Senin, 18 April 2016

‘’Tempeh’’, what makes this traditional Indonesian cuisine that highly value at foreign market?

For most readers out there who aren’t Indonesian or never been at Indonesia, ‘’Tempeh’’  is a traditional soy product originating from Indonesia. It is made by a natural culturing and controlled fermentation process that binds soy beans into cake form.

(source : google)

You might think “ why do you think this soy base product food have a highly value at foreign market ?’’. Well, to be honest, I kindly shock with the price first. FYI, at Indonesia market you can buy this cuisine for IDR 2000 – IDR 5000 per slice piece, but if you travel to Europe Countries, some website mention that ‘’Tempeh’’ is worth for almost 2 Euro per slice piece or about IDR 30.000, shocking isn’t it? ;))

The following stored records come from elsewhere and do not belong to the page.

(* ===== verification/SendrecvPlugin.v ===== *)
(** * nccl_ofi_sendrecv.c: start and end of the send/receive transport

    The search for providers from the newest libfabric interface to the oldest, the
    copies of the NICs for OFI_NCCL_NIC_DUP_CONNS, and the plug-in object with its
    devices. The lists of fi_info are those of OfiUtils.v, the devices those of
    SendrecvEp.v. *)

From stdpp Require Import strings.
From S2P Require Import Prelude StateM NetTypes OfiUtils Plugin OfiRes SendrecvConn SendrecvEp.
Import OfiUtils OfiRes.

Module SendrecvPlugin.

Open Scope Z_scope.

(** ** Hints *)

Inductive fi_flag :=
| FI_LOCAL_COMM | FI_REMOTE_COMM | FI_TAGGED | FI_MSG | FI_HMEM | FI_RMA | FI_READ
| FI_MR_LOCAL | FI_MR_ENDPOINT | FI_MR_HMEM | FI_MR_VIRT_ADDR | FI_MR_ALLOCATED | FI_MR_PROV_KEY
| FI_CONTEXT | FI_CONTEXT2 | FI_ORDER_SAS.

#[export] Instance fi_flag_eq_dec : EqDecision fi_flag.
Proof. solve_decision. Defined.

(** The fields that are set to a variable value; type, threading and progress mode
    are constants. A mask is the list of its bits. *)
Record fi_hints := mk_hints {
  hi_caps : list fi_flag;
  hi_mode : list fi_flag;
  hi_mr_mode : list fi_flag;
  hi_mr_key_size : Z;
  hi_msg_order : list fi_flag;
}.

Definition sendrecv_get_hints (cuda_flush : bool) (ofi_nccl_mr_key_size : Z) (req_gdr : bool) : fi_hints :=
  let caps := [FI_LOCAL_COMM; FI_REMOTE_COMM; FI_TAGGED; FI_MSG] in
  let mr_mode := [FI_MR_LOCAL; FI_MR_ENDPOINT] in
  let '(caps, mr_mode) :=
    if req_gdr then (caps ++ [FI_HMEM] ++ (if negb cuda_flush then [FI_RMA; FI_READ] else []), mr_mode ++ [FI_MR_HMEM])
    else (caps, mr_mode) in
  mk_hints caps [FI_CONTEXT; FI_CONTEXT2] (mr_mode ++ [FI_MR_VIRT_ADDR; FI_MR_ALLOCATED; FI_MR_PROV_KEY]) (u64 ofi_nccl_mr_key_size) [FI_ORDER_SAS].

(** FI_VERSION(1, minor) *)
Definition FI_VERSION (major minor : Z) : Z := Z.lor (Z.shiftl major 16) minor.

(** ** State *)

Record sr_plugin := mk_sr_plugin { sp_base : Plugin.nccl_net_ofi_plugin_t; sp_provider_list : Z }.

(** The fi_info structures, the libfabric objects with the global support_gdr, the
    devices in memory and the plug-ins in memory. *)
Record spworld := mk_spworld {
  sp_heap : heap;
  sp_res : rworld;
  sp_devices : gmap Z SendrecvEp.sr_device;
  sp_plugins : gmap Z sr_plugin;
  sp_next : Z;
}.

Abbreviation SP := (SM spworld).

Definition w_heap h w := mk_spworld h (sp_res w) (sp_devices w) (sp_plugins w) (sp_next w).
Definition w_spres r w := mk_spworld (sp_heap w) r (sp_devices w) (sp_plugins w) (sp_next w).
Definition w_spdevs f w := mk_spworld (sp_heap w) (sp_res w) (f (sp_devices w)) (sp_plugins w) (sp_next w).
Definition w_plugins f w := mk_spworld (sp_heap w) (sp_res w) (sp_devices w) (f (sp_plugins w)) (sp_next w).
Definition w_spnext n w := mk_spworld (sp_heap w) (sp_res w) (sp_devices w) (sp_plugins w) n.
Definition decrease_bounce_buff_cnt (rail : rail_ref) : M Z :=
  let* r := get_rail rail in
  assert (0 <? num_bounce_posted r) ;;;
  put_rail rail (set_posted (num_bounce_posted r - 1) r) ;;;
  check_post_bounce_buffers_rail rail.

Definition check_post_bounce_req (bounce_req : Z) : M Z :=
  let* d := get_bounce_data bounce_req in
  let rail := bd_rail d in
  let* r := get_rail rail in
  if num_bounce_posted r <? max_bounce_posted r then
    put_rail rail (set_posted (num_bounce_posted r + 1) r) ;;;
    let* rc := send_progress bounce_req in
    if rc =? - FI_EAGAIN then pending_insert_back bounce_req
    else if negb (rc =? 0) then ret rc
    else check_post_bounce_buffers_rail rail
  else
    let* rc := req_free bounce_req false in
    if negb (rc =? 0) then ret (- EIO) else ret rc.

(** ** Each stripe of a message is written once *)

(** The write of one stripe of the send [d], if the rail exists everywhere. *)
Definition stripe_op (s : nccl_net_ofi_rdma_send_comm_t) (d : rdma_req_send_data_t) (req : Z)
    (x : nccl_net_ofi_xfer_info_t) : option net_op :=
  let i := Z.to_nat (Scheduler.rail_id x) in
  cr ← s_rails s !! i; m ← mr (sd_buff_mr_handle d) !! i; key ← sd_remote_mr_key d !! i;
  Some (fi_writedata (cr_local_ep cr) (u64 (sd_buff d + offset x)) (msg_size x) (fi_mr_desc m)
          (sd_wdata d) (cr_remote_addr cr) (u64 (sd_remote_buff d + offset x)) key req).

(** A non-eager send ready to be posted: [req] with its communicator, data and
    stripes, every stripe on a rail that exists. *)
Record send_ready (w : world) (req : Z) (r : nccl_net_ofi_rdma_req_t) (c : Z)
    (s : nccl_net_ofi_rdma_send_comm_t) (d : rdma_req_send_data_t)
    (sch : nccl_net_ofi_schedule_t) (ops : list net_op) : Prop := {
  sr_req : reqs w !! req = Some r;
  sr_type : type r = NCCL_OFI_RDMA_SEND;
  sr_comm : comm r = Some c;
  sr_data : data r = SendData d;
  sr_eager : sd_eager d = false;
  sr_scomm : comms w !! c = Some (SendComm s);
  sr_schedule : sd_schedule d <> NULL;
  sr_sched : snd (sched w) !! sd_schedule d = Some sch;
  sr_count : 0 <= num_xfer_infos sch <= Z.of_nat (length (rail_xfer_infos sch));
  sr_rails : Forall (fun x => 0 <= Scheduler.rail_id x) (stripes sch);
  sr_ops : mapM (stripe_op s d req) (stripes sch) = Some ops;
  sr_xferred : 0 <= sd_xferred_rail_id d <= num_xfer_infos sch;
  sr_width : num_xfer_infos sch < 2 ^ 63;
}.

Definition at_stripe (k : Z) (d : rdma_req_send_data_t) (r : nccl_net_ofi_rdma_req_t) :=
  set_data (SendData (set_sd_xferred k d)) r.

Lemma at_stripe_id r d : data r = SendData d -> at_stripe (sd_xferred_rail_id d) d r = r.
Proof. destruct r, d; cbn. by intros ->. Qed.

And after that, you probably wonder “ what makes it highly value? ‘’.  Well, I think what’s make this cuisine so special is within its nutritional characteristics and textural qualities. Tempeh’s fermentation process and its retention of the whole bean give it a higher content of protein, dietary fiber, and vitamins. Whereas for textural qualities, It has a firm texture and an earthy flavor which becomes more pronounced as it ages.


(source : google)

‘’Tempeh’’  usually used worldwide in vegetarian cuisine, where it is used as a meat analogue because of its nutritional value. Not like Indonesian, I believe Europian has more vegetarian than Indonesian or  has more concern with balance diet. So it’s naturally we can accepted that ‘’Tempeh’’ has highly value a foreign market than its local market.